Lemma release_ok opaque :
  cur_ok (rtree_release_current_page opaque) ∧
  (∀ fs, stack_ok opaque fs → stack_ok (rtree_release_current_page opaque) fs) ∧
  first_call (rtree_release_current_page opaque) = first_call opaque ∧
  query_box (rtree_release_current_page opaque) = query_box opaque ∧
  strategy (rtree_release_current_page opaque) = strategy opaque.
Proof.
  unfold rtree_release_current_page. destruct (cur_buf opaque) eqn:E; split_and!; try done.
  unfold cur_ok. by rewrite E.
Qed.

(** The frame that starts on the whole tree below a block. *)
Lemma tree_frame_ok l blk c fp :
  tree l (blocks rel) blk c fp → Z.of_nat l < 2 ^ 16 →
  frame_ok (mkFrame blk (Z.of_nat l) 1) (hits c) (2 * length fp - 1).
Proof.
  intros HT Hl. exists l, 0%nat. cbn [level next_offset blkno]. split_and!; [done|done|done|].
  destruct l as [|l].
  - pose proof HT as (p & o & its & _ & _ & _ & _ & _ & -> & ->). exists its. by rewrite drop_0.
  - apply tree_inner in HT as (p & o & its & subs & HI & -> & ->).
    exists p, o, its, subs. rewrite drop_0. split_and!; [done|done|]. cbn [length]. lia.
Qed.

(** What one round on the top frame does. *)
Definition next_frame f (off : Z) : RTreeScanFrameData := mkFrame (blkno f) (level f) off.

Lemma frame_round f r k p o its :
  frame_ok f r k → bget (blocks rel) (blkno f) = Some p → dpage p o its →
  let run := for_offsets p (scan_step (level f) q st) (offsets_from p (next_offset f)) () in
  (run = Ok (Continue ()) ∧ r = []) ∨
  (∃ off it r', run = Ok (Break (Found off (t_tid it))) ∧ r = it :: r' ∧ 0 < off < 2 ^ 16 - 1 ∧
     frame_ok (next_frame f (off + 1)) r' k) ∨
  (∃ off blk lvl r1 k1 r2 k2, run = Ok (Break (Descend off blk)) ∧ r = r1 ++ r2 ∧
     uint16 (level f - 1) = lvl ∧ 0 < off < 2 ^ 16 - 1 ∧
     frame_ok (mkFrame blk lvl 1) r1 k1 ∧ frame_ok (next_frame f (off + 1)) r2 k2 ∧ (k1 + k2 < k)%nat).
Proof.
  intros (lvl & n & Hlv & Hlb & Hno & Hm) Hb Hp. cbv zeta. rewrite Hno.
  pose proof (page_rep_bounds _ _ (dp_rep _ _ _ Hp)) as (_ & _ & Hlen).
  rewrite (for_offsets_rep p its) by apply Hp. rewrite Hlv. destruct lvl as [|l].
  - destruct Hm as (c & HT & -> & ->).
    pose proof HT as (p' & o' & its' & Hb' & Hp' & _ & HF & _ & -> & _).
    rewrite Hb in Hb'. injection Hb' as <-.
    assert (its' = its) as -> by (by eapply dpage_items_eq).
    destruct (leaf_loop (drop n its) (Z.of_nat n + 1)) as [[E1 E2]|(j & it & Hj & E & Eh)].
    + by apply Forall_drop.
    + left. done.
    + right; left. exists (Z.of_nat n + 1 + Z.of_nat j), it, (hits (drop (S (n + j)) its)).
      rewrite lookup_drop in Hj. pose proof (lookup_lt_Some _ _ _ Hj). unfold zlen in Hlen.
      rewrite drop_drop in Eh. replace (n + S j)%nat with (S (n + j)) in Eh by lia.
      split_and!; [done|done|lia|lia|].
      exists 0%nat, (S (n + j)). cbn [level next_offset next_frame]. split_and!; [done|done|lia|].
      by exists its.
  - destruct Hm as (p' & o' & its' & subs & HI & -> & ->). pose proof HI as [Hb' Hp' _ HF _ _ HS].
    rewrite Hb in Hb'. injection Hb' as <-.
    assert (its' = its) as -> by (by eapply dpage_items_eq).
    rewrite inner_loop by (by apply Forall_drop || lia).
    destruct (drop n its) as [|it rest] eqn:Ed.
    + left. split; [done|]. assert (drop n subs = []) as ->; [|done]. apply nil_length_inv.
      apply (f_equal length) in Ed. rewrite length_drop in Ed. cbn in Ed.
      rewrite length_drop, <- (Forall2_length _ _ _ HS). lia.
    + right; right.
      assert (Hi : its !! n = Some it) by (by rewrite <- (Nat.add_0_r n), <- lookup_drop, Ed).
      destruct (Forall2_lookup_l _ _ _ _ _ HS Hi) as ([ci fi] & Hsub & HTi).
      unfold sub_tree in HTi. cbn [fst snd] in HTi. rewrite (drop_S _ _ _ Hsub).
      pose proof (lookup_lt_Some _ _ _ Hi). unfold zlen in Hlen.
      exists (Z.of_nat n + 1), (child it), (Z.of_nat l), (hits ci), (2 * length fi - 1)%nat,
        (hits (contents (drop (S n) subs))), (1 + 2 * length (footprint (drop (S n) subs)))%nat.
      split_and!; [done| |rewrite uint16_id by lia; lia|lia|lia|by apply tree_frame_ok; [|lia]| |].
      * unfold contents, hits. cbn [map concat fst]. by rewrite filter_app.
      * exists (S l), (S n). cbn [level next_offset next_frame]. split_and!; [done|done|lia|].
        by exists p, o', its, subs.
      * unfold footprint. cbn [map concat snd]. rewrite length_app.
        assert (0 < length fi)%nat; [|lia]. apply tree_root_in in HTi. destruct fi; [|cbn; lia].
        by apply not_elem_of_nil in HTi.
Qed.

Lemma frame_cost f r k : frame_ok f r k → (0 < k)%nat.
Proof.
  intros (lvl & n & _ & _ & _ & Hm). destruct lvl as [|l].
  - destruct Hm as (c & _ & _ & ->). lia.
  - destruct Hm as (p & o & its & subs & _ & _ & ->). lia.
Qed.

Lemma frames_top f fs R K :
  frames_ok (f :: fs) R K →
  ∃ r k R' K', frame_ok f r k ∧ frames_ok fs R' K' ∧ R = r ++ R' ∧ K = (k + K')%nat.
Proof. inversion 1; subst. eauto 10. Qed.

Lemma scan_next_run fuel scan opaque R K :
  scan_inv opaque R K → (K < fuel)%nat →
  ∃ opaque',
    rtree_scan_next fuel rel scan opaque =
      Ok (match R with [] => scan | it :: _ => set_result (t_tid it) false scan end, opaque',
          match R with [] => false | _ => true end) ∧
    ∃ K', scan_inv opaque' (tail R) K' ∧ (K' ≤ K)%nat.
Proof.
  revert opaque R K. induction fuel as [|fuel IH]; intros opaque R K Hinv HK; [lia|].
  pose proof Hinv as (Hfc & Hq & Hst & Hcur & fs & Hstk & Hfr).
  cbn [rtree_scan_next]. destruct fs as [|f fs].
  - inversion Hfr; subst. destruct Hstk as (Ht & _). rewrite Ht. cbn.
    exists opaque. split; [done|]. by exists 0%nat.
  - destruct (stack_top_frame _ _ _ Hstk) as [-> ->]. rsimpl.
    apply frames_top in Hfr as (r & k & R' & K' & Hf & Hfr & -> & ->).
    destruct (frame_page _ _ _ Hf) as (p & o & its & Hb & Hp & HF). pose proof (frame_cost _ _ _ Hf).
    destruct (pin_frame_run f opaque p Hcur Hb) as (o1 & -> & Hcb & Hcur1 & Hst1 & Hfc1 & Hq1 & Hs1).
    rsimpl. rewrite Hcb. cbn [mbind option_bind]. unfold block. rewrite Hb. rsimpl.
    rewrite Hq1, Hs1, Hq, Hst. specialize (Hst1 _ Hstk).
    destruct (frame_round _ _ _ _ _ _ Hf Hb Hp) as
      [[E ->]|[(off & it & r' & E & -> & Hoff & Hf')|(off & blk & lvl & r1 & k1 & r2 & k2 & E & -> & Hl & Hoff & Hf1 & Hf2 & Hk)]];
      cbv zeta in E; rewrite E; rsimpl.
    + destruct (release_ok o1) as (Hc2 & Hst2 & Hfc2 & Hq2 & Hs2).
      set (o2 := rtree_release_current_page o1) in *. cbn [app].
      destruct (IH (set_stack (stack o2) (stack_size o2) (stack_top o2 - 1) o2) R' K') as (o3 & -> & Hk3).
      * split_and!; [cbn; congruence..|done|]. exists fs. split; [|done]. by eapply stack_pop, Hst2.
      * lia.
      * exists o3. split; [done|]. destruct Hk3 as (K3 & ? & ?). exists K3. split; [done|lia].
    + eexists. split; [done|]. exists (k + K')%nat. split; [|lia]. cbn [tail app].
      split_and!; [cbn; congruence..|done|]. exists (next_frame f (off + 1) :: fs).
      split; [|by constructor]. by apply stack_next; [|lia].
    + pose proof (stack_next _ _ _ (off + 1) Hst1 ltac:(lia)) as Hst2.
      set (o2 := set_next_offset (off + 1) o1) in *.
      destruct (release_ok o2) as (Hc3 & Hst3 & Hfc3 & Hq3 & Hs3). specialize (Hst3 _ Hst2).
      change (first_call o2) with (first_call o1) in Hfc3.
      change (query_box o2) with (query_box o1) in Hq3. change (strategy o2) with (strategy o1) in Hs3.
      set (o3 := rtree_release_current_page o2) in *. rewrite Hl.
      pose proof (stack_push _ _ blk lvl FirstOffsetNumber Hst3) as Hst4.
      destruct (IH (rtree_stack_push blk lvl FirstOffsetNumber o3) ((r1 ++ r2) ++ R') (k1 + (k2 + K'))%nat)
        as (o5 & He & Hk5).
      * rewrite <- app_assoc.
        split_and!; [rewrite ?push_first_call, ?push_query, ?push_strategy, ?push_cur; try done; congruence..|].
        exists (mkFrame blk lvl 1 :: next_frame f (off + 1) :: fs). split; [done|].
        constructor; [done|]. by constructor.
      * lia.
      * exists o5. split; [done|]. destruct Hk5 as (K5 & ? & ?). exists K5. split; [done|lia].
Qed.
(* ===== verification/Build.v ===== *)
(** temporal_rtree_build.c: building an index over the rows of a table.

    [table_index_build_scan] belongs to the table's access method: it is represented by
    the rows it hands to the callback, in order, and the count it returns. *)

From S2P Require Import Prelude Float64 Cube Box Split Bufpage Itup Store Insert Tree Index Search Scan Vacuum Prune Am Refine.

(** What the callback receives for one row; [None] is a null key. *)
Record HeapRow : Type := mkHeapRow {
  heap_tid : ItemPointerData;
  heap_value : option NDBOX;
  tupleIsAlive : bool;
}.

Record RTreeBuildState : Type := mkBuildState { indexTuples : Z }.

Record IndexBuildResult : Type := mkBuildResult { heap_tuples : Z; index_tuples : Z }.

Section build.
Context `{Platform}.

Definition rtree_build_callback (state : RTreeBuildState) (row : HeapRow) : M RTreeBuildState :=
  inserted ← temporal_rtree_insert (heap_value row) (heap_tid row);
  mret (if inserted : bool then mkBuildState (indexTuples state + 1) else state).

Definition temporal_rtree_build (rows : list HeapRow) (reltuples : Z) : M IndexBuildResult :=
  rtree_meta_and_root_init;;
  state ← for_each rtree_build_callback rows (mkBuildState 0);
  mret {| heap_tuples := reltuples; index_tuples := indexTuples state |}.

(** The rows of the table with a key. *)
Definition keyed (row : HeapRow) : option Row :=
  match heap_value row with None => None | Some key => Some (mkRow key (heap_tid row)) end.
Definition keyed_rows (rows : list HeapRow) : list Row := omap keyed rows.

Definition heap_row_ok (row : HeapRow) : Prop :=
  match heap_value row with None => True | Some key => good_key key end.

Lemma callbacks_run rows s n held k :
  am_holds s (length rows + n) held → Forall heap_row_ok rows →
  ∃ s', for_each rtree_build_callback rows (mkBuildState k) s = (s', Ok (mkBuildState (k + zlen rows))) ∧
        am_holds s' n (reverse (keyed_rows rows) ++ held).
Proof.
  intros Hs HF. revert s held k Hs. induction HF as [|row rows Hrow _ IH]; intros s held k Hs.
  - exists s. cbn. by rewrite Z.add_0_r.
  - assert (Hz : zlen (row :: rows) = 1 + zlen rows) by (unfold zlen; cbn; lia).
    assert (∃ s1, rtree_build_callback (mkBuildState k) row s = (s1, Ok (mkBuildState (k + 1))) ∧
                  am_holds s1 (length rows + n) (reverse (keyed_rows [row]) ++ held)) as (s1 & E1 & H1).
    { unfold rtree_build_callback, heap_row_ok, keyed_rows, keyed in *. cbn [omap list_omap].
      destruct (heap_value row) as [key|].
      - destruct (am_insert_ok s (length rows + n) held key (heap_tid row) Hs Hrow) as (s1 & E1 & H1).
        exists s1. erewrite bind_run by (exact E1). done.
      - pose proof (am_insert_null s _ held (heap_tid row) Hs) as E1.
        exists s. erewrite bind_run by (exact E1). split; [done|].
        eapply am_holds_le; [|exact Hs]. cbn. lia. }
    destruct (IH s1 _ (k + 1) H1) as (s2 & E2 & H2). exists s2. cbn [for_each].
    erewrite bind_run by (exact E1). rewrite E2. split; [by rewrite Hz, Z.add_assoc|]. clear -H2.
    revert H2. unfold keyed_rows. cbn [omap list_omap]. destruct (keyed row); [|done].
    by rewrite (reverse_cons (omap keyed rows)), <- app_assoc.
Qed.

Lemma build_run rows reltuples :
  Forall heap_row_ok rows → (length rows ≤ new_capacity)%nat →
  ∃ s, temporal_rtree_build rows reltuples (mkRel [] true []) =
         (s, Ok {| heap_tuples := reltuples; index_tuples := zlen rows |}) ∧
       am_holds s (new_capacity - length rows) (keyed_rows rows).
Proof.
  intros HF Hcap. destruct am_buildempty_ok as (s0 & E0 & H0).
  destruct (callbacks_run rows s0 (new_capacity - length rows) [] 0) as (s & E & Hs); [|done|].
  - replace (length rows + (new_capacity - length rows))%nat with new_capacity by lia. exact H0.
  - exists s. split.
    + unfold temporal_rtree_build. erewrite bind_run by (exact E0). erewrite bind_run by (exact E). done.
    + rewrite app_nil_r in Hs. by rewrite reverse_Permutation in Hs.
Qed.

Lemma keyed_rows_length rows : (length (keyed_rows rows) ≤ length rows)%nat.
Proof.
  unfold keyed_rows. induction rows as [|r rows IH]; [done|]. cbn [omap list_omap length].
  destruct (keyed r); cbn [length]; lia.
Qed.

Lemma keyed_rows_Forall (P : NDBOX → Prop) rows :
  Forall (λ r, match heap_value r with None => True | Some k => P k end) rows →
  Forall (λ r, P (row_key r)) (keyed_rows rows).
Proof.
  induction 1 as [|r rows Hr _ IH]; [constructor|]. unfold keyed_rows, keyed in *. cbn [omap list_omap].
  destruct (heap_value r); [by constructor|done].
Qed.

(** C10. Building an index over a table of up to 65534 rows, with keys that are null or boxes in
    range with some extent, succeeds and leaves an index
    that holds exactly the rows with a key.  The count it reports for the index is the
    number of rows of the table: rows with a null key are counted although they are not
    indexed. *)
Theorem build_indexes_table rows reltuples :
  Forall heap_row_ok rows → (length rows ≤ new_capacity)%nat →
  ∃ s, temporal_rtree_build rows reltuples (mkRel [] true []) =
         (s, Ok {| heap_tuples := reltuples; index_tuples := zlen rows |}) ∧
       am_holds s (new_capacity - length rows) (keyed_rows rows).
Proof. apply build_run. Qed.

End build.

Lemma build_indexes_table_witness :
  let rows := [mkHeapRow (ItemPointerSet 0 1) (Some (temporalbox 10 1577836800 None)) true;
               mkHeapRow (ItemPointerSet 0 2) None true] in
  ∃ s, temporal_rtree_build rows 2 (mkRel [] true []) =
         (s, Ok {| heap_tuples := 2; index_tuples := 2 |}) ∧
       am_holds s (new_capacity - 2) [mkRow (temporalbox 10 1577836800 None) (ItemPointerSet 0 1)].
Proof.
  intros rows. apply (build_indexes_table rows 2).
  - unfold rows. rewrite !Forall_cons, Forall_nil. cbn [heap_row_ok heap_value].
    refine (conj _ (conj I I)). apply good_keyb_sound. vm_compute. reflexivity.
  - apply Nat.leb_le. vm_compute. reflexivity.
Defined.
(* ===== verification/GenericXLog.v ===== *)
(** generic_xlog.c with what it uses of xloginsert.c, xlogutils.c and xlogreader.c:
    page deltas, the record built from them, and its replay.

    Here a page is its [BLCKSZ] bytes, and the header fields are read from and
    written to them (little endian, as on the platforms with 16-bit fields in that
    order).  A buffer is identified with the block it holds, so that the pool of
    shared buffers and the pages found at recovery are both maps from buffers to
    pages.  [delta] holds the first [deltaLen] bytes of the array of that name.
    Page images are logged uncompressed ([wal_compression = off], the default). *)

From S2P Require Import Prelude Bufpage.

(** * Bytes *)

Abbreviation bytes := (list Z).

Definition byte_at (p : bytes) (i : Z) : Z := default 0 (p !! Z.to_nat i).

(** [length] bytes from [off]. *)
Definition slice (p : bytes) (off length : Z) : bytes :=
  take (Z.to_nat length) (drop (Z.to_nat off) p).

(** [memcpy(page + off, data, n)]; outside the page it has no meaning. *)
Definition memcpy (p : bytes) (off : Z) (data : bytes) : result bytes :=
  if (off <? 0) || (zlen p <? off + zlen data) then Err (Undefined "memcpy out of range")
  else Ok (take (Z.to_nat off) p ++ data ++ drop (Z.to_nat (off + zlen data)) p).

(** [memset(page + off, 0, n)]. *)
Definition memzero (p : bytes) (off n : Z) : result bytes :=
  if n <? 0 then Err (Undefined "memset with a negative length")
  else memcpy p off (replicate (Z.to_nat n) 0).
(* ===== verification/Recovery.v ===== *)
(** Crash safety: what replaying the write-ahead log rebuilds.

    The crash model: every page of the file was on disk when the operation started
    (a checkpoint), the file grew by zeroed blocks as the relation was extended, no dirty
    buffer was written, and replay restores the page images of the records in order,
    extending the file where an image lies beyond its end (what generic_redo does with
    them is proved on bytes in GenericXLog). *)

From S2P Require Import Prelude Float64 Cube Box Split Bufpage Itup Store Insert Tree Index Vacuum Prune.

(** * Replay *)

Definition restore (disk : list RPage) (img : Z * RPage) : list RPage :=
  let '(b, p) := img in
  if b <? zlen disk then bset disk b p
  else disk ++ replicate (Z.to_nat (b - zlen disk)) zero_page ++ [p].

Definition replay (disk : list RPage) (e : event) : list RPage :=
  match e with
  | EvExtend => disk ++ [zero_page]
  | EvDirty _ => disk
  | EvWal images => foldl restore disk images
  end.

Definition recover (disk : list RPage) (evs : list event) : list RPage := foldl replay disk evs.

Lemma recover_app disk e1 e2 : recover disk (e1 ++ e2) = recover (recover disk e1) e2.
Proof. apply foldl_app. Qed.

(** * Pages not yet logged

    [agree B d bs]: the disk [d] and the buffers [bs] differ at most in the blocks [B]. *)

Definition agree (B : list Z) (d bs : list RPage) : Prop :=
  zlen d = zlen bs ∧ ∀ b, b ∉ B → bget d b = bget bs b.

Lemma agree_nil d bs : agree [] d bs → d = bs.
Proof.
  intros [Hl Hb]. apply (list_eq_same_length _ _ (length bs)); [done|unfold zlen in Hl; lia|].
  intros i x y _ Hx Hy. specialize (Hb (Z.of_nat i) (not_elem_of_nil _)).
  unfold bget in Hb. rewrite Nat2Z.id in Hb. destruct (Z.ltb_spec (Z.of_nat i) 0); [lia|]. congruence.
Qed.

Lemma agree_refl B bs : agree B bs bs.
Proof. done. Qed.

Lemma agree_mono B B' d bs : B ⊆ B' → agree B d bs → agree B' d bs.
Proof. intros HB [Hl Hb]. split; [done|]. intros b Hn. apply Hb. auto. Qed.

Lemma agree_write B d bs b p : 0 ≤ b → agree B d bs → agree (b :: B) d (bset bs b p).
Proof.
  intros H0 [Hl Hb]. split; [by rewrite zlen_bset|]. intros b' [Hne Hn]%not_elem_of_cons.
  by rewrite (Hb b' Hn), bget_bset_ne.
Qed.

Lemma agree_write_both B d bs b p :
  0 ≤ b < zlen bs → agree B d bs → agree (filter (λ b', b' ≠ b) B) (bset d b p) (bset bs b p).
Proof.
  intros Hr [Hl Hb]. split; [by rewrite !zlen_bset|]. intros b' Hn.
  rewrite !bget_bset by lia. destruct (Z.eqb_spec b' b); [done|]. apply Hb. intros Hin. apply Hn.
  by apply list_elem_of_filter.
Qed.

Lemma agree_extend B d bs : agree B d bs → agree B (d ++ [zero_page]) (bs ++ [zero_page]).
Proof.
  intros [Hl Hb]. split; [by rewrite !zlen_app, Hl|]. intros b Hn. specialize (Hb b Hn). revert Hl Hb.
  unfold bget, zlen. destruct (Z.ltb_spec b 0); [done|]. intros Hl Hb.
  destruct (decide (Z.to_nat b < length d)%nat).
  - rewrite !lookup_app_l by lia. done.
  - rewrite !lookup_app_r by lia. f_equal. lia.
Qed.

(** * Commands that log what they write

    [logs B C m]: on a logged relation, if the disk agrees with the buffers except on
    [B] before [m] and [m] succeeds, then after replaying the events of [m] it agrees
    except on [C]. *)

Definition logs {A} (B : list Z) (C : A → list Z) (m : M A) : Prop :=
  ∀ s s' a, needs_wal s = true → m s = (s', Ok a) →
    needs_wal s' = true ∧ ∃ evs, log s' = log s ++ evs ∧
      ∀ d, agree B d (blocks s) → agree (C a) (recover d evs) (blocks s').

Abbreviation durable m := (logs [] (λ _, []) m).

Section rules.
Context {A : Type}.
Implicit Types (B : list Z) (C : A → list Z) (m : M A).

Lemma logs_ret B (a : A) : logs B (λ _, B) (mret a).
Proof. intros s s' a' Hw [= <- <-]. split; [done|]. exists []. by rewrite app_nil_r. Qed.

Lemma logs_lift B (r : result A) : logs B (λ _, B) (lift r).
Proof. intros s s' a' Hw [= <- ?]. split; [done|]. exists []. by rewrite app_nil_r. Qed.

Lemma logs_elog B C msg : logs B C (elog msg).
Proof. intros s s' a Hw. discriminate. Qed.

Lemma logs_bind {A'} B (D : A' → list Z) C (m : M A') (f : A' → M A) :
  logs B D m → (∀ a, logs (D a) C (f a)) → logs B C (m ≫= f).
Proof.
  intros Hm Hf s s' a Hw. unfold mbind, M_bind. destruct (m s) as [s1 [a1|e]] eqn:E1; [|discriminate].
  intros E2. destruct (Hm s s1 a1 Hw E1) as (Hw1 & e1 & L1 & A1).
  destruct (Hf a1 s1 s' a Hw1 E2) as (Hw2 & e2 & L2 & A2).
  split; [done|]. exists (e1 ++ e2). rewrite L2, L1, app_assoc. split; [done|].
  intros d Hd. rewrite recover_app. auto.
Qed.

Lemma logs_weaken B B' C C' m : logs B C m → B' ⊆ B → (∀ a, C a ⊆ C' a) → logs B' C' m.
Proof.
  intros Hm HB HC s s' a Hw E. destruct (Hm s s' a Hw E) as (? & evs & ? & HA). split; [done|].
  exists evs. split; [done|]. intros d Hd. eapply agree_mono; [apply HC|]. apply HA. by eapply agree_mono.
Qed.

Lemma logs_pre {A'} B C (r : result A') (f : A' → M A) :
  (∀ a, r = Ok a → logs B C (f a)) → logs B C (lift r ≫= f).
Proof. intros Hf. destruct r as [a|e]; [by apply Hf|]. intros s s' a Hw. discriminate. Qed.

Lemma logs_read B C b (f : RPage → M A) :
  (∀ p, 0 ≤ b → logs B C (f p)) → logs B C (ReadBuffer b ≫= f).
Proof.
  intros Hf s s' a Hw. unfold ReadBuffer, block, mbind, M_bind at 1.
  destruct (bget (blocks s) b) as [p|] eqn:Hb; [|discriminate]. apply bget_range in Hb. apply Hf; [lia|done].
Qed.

-------------------------

◆ **What you have to do**
Return each line of the material above in which the string "Abbreviation" appears.

◆ **Problem solution**
Abbreviation bytes := (list Z).
Abbreviation durable m := (logs [] (λ _, []) m).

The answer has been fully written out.